It was taught before.  The guy I learned it from was with Villari's n the 80's.  Villari's doesn't teach all the open hand stuff with the 8 point blocking as something specific.  It's "not in the system" as they put it, however, they do it as a thinking exercise which is kind of cool.


----------



## Danjo (Nov 27, 2006)

The first part of the 10 point blocking system can be found in Mas Oyama's book, which leads me to believe that's where Cerio got it from since we know he took some forms from that book.


----------



## RevIV (Nov 29, 2006)

do you have a vid. of the 12 hands of the tiger?  I used to have what they called the Sun Flower Blocking System and the Iron Fortress Blocking system which were higher up blocking systems. I also know that Prof. Ingargiola does a Dragon Blocking System I believe at 3rd degree.
In Peace
Jesse


----------



## Mariachi Joe (Nov 29, 2006)

Never heard of it.


----------



## sjhannah (Nov 29, 2006)

The 12 hands of the tiger is not useless.


----------



## Gufbal1982 (Nov 29, 2006)

I actually have it written down.  I honestly just wanted to see if anyone else out there has it.


----------



## 14 Kempo (Nov 29, 2006)

Let's see ... 
     8-point (closed, open)
     Iron Fortress (closed, open)
     10-point
     Plum Tree
     Master's Blocking System
... I believe that in the order learned as well. Oh, and I am getting a bit older, I may be forgetting something I learn way back when ... Don't recall hearing of "12 hands of the tiger" ... would like to see it though


----------



## Scherazade (Nov 30, 2006)

I was taught 12 Hands of the Tiger when I reached black belt in Villari Shaolin Kempo Karate. We were taught the practical application of the blocks and then my master explained that this system is used in a form called Wounded Tiger taught later on in the system. He demonstrated how it looked in the form and it looked pretty cool (and brutal).


----------



## marlon (Nov 30, 2006)

Gufbal1982 said:


> I actually have it written down. I honestly just wanted to see if anyone else out there has it.


 

could you share it with us?

Repsectfully,
marlon


----------



## shaolin ninja 4 (Nov 30, 2006)

marlon said:


> could you share it with us?
> 
> Repsectfully,
> marlon



I 2nd that.


----------



## Iron Leopard (Dec 23, 2006)

Ok as I have em.

8 point (closed, open and counterstrikes to both sets)
Iron fortress (closed and open)
10 point
plum tree
16 palms of budha (why can't I ever spell buhda? lol)
Masters blocking system

I've heard of others and have bits and pieces to others and many techniques with first blocks that aren't in any of these blocking systems.( maybe I should create my own blocking system to implement all of those?) 

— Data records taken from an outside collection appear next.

Lemma update_metadata_validation_Err (e : Error) :
  admin st = Ok (Txn_sender ctx) ->
  validation_checks ctx = Err e -> IssuerRegistry.update_metadata ctx st = Err e.
Proof.
  intros Hadmin. unfold validation_checks, IssuerRegistry.update_metadata.
  rewrite (is_admin_true ctx st _ Hadmin eq_refl). run.
  destruct (IssuerRegistry.validate_name ctx) as [[|]|]; run;
    try (now intros [= ->]).
  destruct (IssuerRegistry.validate_url ctx) as [[|]|]; run;
    try (now intros [= ->]).
Qed.

Lemma validation_checks_name :
  ~ name_rule name -> validation_checks ctx = Err (ValidationFailed NameLength).
Proof.
  intros Hbad. unfold validation_checks.
  rewrite (validate_name_rule ctx name Hname), (bool_decide_eq_false_2 _ Hbad).
  reflexivity.
Qed.

Lemma validation_checks_url :
  name_rule name -> (8 <= length url)%nat -> ~ url_rule url ->
  validation_checks ctx = Err (ValidationFailed UrlShape).
Proof.
  intros Hgood Hlen Hbad. unfold validation_checks.
  rewrite (validate_name_rule ctx name Hname), (bool_decide_eq_true_2 _ Hgood).
  run. rewrite (validate_url_rule ctx url Hurl Hlen), (bool_decide_eq_false_2 _ Hbad).
  reflexivity.
Qed.

Lemma validation_checks_short_url :
  name_rule name -> (length url < 8)%nat -> validation_checks ctx = Err Panic.
Proof.
  intros Hgood Hlen. unfold validation_checks.
  rewrite (validate_name_rule ctx name Hname), (bool_decide_eq_true_2 _ Hgood).
  run. now rewrite (validate_url_short ctx url Hurl Hlen).
Qed.

End ValidationFailures.

(** C9, as the code has it.  Metadata that breaks a Validation Rule makes
    [add_issuer] fail -- and [update_metadata] too when the caller is the
    admin -- with no write to the store.  The failure names the first rule
    broken: the name rule when the name length is outside [3, 64];
    otherwise the URL rule, provided the URL has at least 8 bytes.  On a
    shorter URL the prefix comparison itself aborts the call.  Both
    predicates are functions of the call arguments alone. *)
Theorem invalid_metadata_rejected (ctx : Ctx) (st : State) (name url : bytes) :
  Txn_application_args ctx !! 2%nat = Some name ->
  Txn_application_args ctx !! 4%nat = Some url ->
  ~ name_rule name \/ ~ url_rule url ->
  exists e,
    fails_unchanged e st (IssuerRegistry.add_issuer ctx st)
    /\ (admin st = Ok (Txn_sender ctx) ->
        fails_unchanged e st (IssuerRegistry.update_metadata ctx st))
    /\ (~ name_rule name -> e = ValidationFailed NameLength)
    /\ (name_rule name -> (8 <= length url)%nat ->
        e = ValidationFailed UrlShape)
    /\ (name_rule name -> (length url < 8)%nat -> e = Panic).
Proof.
  intros Hname Hurl Hbad.
  assert (Hchecks : exists e,
             validation_checks ctx = Err e
             /\ (~ name_rule name -> e = ValidationFailed NameLength)
             /\ (name_rule name -> (8 <= length url)%nat ->
                 e = ValidationFailed UrlShape)
             /\ (name_rule name -> (length url < 8)%nat -> e = Panic)).
  { destruct (decide (name_rule name)) as [Hgood|Hnbad].
    - destruct Hbad as [Hnbad|Hubad]; [contradiction|].
      destruct (Nat.le_gt_cases 8 (length url)) as [Hlen|Hlen].
      + exists (ValidationFailed UrlShape).
        split; [now apply (validation_checks_url ctx name url)|].
        repeat split; try reflexivity; intros; (contradiction || lia).
      + exists Panic.
        split; [now apply (validation_checks_short_url ctx name url)|].
        repeat split; try reflexivity; intros; (contradiction || lia).
    - exists (ValidationFailed NameLength).
      split; [now apply (validation_checks_name ctx name)|].
      repeat split; try reflexivity; intros; contradiction. }
  destruct Hchecks as (e & He & Hcases).
  exists e. split; [|split; [|exact Hcases]].
  - apply fails_unchanged_intro. now apply add_issuer_validation_Err.
  - intros Hadmin. apply fails_unchanged_intro.
    now apply update_metadata_validation_Err.
Qed.

Lemma invalid_metadata_rejected_witness :
  exists e,
    fails_unchanged e Sample.with_x
      (IssuerRegistry.add_issuer
         (Sample.add Sample.admin_address 9 Sample.y "ab" "https://gov.example")
         Sample.with_x)
    /\ fails_unchanged e Sample.with_x
         (IssuerRegistry.update_metadata
            (Sample.add Sample.admin_address 9 Sample.y "ab"
               "https://gov.example") Sample.with_x)
    /\ e = ValidationFailed NameLength.
Proof.
  destruct (invalid_metadata_rejected
              (Sample.add Sample.admin_address 9 Sample.y "ab"
                 "https://gov.example") Sample.with_x
              (Bytes "ab") (Bytes "https://gov.example"))
    as (e & Hadd & Hupdate & Hname & _).
  - reflexivity.
  - reflexivity.
  - left. unfold name_rule. vm_compute. lia.
  - exists e. split; [exact Hadd|]. split.
    + apply Hupdate. vm_compute. reflexivity.
    + apply Hname. unfold name_rule. vm_compute. lia.
Defined.

(** [update_metadata] checks the caller before the metadata: a caller
    other than the admin sending a two-character name is turned away as
    [Unauthorized], not for the name. *)
Lemma update_metadata_checks_admin_first :
  ~ (forall ctx st name,
       Txn_application_args ctx !! 2%nat = Some name ->
       ~ name_rule name ->
       exists r, IssuerRegistry.update_metadata ctx st
                 = Err (ValidationFailed r)).
Proof.
  intros Hclaim.
  destruct (Hclaim
              (Sample.update Sample.issuer_x 9 Sample.x "ab"
                 "https://gov.example") Sample.with_x (Bytes "ab") eq_refl)
    as [r Hr].
  - unfold name_rule. vm_compute. lia.
  - vm_compute in Hr. discriminate Hr.
Qed.

(** A seven-byte URL: the call fails inside [validate_url], before its
    [Assert] is reached. *)
Lemma short_url_aborts :
  IssuerRegistry.add_issuer
    (Sample.add Sample.admin_address 9 Sample.y "Gov Office" "ftp://x")
    Sample.with_x = Err Panic.
Proof. vm_compute. reflexivity. Qed.

(** * Further properties of the contracts *)

(** ** Creation and the admin *)

Lemma effect_admin (c : Ctx) (st st' : State) :
  effect c st st' -> admin st' = admin st.
Proof.
  intros Heff. destruct Heff; try reflexivity.
  unfold admin. rewrite globalGet_globalPut_ne; [reflexivity|].
  unfold Bytes. cbn. discriminate.
Qed.

Lemma run_calls_admin (calls : list Ctx) (st : State) :
  Forall (fun c => Txn_application_id c <> 0) calls ->
  admin (run_calls st calls) = admin st.
Proof.
  revert st. induction calls as [|c calls IH]; intros st Hcalls; [reflexivity|].
  inversion Hcalls as [|? ? Hid Hrest]; subst. cbn [run_calls foldl].
  fold (run_calls (commit st (IssuerRegistry.program c st)) calls).
  rewrite (IH _ Hrest). apply (effect_admin c). now apply program_effect.
Qed.

Lemma on_create_state (creation : Ctx) (st : State) :
  Txn_application_id creation = 0 ->
  IssuerRegistry.program creation st
  = Ok (App_globalPut (Bytes "issuer_count") (Uint 0)
          (App_globalPut (Bytes "admin") (Bstr (Txn_sender creation)) st), []).
Proof.
  intros Hid. unfold IssuerRegistry.program. rewrite Hid. reflexivity.
Qed.

Lemma application_stays_ids (a : bytes) (calls : list Ctx) :
  application_stays a calls ->
  Forall (fun c => Txn_application_id c <> 0) calls.
Proof.
  unfold application_stays. intros H.
  apply (Forall_impl _ _ _ H). now intros c [Hid _].
Qed.

(** X1.  The creation call, whatever its arguments, makes its sender the
    admin, sets [issuer_count] to 0 and stores no box; and as long as the
    application stays in place (the admin sends no delete or update call)
    no sequence of later calls, by anyone, changes the admin. *)
Theorem admin_fixed_at_creation (creation : Ctx) (calls : list Ctx) :
  Txn_application_id creation = 0 ->
  application_stays (Txn_sender creation) calls ->
  admin (registry_after creation []) = Ok (Txn_sender creation)
  /\ issuer_count (registry_after creation []) = Ok 0
  /\ boxes (registry_after creation []) = ∅
  /\ admin (registry_after creation calls) = Ok (Txn_sender creation).
Proof.
  intros Hid Hstays.
  pose proof (application_stays_ids _ _ Hstays) as Hcalls.
  assert (Hadmin : admin (registry_after creation []) = Ok (Txn_sender creation)).
  { unfold registry_after. rewrite (on_create_state creation _ Hid).
    cbn [commit run_calls foldl]. unfold admin.
    rewrite globalGet_globalPut_ne by (unfold Bytes; cbn; discriminate).
    now rewrite globalGet_globalPut_eq. }
  split; [exact Hadmin|]. split; [|split].
  - unfold registry_after. rewrite (on_create_state creation _ Hid).
    cbn [commit run_calls foldl]. unfold issuer_count.
    now rewrite globalGet_globalPut_eq.
  - unfold registry_after. rewrite (on_create_state creation _ Hid). reflexivity.
  - unfold registry_after in *. rewrite (run_calls_admin calls _ Hcalls).
    exact Hadmin.
Qed.

Lemma admin_fixed_at_creation_witness :
  admin (registry_after (Sample.create Sample.admin_address 5) [])
  = Ok Sample.admin_address
  /\ issuer_count (registry_after (Sample.create Sample.admin_address 5) [])
     = Ok 0
  /\ boxes (registry_after (Sample.create Sample.admin_address 5) []) = ∅
  /\ admin (registry_after (Sample.create Sample.admin_address 5)
              Sample.same_block_calls) = Ok Sample.admin_address.
Proof.
  apply (admin_fixed_at_creation (Sample.create Sample.admin_address 5)
           Sample.same_block_calls).
  - reflexivity.
  - repeat constructor; try discriminate; intros [H|H]; discriminate H.
Defined.

(** ** The router *)

Lemma program_noop (ctx : Ctx) (st : State) (selector : bytes) :
  Txn_application_id ctx <> 0 ->
  Txn_on_completion ctx = NoOp ->
  Txn_application_args ctx !! 0%nat = Some selector ->
  IssuerRegistry.program ctx st
  = IssuerRegistry.dispatch selector IssuerRegistry.methods ctx st.
Proof.
  intros Hid Hoc Hsel. unfold IssuerRegistry.program.
  destruct (N.eqb_spec (Txn_application_id ctx) 0) as [|_]; [contradiction|].
  rewrite Hoc, (application_arg_lookup _ _ _ Hsel). reflexivity.
Qed.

I've heard of tiger blocking and a 21 palms blocking system.  what is the first blocks of the 12 hands of the tiger? maybe that's one of those that I partially know.


----------



## KempoShaun (Dec 23, 2006)

have it, taught it, applications are fun.  Learned it from Mark Grupposo, Rob Whitney and Hugh Mclauflin (anyone know what happened to Hugh, he was a 5th in Mass.?) lots of palm strikes that look like tiger claws, upward inverted blocks, etc...


----------



## Gufbal1982 (Dec 25, 2006)

Iron Leopard said:


> Ok as I have em.
> 
> 8 point (closed, open and counterstrikes to both sets)
> Iron fortress (closed and open)
> ...


 
Masters blocking system was made up by Mr. Mattera for a Seminar...right before a seminar.


----------



## Gufbal1982 (Dec 25, 2006)

Ok.  This is how I have 12 hands of the tiger:

Bow.  Step out with the right foot to a horse stance, rotate the hands to an open handed on guard.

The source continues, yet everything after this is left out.